Saved entries
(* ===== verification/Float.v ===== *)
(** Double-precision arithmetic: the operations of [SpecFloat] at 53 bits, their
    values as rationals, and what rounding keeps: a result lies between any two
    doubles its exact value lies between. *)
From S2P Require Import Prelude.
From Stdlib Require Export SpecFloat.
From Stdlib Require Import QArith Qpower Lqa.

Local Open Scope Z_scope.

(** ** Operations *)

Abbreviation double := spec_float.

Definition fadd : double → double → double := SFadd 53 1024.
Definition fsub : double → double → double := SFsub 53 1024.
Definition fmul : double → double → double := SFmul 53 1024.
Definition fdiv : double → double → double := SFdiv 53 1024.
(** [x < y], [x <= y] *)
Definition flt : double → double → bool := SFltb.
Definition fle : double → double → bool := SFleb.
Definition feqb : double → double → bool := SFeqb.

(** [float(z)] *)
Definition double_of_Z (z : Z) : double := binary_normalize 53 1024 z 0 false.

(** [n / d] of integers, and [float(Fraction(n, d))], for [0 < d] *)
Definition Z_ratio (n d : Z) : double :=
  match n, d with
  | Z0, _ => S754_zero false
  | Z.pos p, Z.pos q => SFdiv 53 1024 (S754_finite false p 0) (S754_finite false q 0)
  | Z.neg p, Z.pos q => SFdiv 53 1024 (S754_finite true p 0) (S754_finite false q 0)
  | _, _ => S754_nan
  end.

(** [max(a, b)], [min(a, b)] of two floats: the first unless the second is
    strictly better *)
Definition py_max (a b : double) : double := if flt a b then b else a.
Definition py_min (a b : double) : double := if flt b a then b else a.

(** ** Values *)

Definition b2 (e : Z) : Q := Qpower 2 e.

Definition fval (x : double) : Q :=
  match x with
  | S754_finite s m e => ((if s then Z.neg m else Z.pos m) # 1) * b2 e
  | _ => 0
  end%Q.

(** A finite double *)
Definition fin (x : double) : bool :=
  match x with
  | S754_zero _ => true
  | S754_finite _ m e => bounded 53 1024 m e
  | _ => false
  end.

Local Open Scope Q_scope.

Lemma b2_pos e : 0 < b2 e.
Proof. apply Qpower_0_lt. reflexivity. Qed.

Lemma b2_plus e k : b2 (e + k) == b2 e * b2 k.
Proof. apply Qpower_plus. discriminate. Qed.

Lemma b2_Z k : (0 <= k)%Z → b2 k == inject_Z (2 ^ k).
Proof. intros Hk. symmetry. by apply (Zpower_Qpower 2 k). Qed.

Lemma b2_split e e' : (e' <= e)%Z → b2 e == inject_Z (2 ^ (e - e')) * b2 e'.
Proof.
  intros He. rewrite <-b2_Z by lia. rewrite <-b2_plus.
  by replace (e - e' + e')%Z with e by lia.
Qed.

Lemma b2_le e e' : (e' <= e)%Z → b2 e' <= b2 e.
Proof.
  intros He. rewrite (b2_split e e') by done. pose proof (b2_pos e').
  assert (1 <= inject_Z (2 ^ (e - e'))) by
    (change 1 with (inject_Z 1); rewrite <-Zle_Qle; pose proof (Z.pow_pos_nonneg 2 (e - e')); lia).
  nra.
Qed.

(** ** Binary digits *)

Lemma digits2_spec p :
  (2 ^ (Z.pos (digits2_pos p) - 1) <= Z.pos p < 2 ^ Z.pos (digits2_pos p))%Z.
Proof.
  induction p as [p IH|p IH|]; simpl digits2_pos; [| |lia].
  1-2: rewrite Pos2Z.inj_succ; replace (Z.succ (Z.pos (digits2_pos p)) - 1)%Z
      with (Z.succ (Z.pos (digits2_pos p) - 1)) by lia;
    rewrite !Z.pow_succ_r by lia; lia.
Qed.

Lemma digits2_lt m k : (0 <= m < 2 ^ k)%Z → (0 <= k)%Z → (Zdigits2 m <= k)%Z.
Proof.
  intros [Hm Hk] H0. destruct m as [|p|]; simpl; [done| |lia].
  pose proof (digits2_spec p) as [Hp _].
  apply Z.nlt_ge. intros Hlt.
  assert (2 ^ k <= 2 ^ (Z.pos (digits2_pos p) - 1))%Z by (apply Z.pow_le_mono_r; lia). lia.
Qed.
==
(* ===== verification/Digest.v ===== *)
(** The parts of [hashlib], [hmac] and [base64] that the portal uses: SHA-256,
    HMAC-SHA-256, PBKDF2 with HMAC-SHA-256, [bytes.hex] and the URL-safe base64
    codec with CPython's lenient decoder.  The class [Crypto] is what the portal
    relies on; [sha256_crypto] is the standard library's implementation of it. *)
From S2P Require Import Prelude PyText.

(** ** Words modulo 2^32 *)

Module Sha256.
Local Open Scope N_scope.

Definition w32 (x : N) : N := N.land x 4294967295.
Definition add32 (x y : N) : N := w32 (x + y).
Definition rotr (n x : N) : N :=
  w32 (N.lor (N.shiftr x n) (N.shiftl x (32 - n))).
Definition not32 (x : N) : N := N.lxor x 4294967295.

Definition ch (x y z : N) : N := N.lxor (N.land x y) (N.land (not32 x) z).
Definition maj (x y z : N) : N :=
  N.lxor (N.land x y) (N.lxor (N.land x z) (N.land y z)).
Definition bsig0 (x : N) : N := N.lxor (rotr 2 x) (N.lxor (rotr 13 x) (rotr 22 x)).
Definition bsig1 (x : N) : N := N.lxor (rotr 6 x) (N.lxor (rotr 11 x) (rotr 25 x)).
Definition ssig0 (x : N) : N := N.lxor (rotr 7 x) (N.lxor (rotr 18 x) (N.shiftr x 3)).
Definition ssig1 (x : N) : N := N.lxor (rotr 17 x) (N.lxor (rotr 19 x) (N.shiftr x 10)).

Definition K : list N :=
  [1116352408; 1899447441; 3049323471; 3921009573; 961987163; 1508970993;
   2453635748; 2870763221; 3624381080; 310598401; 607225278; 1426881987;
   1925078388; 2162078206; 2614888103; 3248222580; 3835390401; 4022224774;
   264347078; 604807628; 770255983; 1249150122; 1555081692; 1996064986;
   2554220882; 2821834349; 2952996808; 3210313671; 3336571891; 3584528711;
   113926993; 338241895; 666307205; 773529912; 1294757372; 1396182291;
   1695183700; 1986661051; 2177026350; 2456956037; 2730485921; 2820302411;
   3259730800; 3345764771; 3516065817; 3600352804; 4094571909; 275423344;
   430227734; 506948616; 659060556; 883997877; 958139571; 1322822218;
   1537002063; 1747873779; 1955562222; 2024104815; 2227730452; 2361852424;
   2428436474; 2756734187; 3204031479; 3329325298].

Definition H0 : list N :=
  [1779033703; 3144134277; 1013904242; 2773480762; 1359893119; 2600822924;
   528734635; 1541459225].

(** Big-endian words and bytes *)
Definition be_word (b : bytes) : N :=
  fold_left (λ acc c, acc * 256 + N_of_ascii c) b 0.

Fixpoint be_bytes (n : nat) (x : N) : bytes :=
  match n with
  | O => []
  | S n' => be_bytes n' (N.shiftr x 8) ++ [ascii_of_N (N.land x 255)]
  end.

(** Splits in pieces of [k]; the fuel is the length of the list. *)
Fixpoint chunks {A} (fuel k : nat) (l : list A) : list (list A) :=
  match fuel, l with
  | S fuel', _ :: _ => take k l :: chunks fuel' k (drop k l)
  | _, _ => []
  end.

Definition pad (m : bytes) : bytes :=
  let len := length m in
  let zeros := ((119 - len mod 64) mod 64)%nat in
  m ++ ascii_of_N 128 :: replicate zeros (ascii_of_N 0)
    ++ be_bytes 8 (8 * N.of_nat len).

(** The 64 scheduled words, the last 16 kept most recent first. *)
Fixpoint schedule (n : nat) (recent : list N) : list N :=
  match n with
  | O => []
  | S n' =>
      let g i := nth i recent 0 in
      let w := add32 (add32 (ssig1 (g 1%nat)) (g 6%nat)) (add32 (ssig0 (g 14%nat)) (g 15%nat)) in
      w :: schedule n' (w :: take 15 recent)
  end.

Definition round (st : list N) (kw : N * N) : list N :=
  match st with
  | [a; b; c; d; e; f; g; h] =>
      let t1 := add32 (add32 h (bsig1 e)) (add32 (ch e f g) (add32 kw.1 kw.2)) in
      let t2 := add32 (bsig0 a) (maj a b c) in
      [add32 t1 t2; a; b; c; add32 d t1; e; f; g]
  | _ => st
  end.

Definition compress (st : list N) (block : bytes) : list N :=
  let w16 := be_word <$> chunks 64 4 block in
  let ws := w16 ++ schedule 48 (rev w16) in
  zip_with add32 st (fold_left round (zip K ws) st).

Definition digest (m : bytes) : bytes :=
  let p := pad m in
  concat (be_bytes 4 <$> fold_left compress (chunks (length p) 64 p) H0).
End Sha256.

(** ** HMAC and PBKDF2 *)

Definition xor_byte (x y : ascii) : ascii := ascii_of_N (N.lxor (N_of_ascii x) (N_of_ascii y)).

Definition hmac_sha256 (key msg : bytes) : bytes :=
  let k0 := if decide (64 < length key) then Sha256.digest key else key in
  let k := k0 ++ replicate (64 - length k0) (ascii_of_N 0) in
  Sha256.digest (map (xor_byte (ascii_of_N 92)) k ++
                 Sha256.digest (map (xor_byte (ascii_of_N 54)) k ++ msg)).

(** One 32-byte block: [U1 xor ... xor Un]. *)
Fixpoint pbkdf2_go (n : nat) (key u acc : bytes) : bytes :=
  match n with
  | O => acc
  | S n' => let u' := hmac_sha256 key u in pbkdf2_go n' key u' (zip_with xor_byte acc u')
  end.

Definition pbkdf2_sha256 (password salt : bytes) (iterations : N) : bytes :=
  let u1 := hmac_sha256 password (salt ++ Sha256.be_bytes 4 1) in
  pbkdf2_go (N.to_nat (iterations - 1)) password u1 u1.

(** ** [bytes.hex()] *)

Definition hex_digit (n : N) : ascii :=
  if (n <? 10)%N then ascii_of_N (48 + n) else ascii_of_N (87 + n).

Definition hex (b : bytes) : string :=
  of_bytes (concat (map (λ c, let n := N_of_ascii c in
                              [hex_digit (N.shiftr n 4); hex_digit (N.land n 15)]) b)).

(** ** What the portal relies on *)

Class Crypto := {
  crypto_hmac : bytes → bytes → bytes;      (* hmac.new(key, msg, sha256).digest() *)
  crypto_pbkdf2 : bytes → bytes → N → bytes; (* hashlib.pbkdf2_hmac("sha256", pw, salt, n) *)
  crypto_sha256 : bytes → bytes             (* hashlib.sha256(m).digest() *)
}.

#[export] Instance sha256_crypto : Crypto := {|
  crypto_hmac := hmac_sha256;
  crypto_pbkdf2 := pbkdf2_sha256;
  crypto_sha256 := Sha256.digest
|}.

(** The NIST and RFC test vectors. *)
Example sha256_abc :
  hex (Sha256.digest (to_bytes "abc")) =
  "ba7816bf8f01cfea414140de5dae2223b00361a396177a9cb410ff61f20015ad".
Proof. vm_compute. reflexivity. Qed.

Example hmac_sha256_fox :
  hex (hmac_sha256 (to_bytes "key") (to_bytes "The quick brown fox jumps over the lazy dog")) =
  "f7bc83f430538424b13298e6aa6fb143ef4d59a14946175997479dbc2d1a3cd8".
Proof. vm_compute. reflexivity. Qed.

Your objective:
Give back exactly the lines above starting at the line where "(** The parts" appears and ending at the line where "codec with CPython's" appears, both included, with no other lines.

Result below:
(** The parts of [hashlib], [hmac] and [base64] that the portal uses: SHA-256,
    HMAC-SHA-256, PBKDF2 with HMAC-SHA-256, [bytes.hex] and the URL-safe base64
    codec with CPython's lenient decoder.  The class [Crypto] is what the portal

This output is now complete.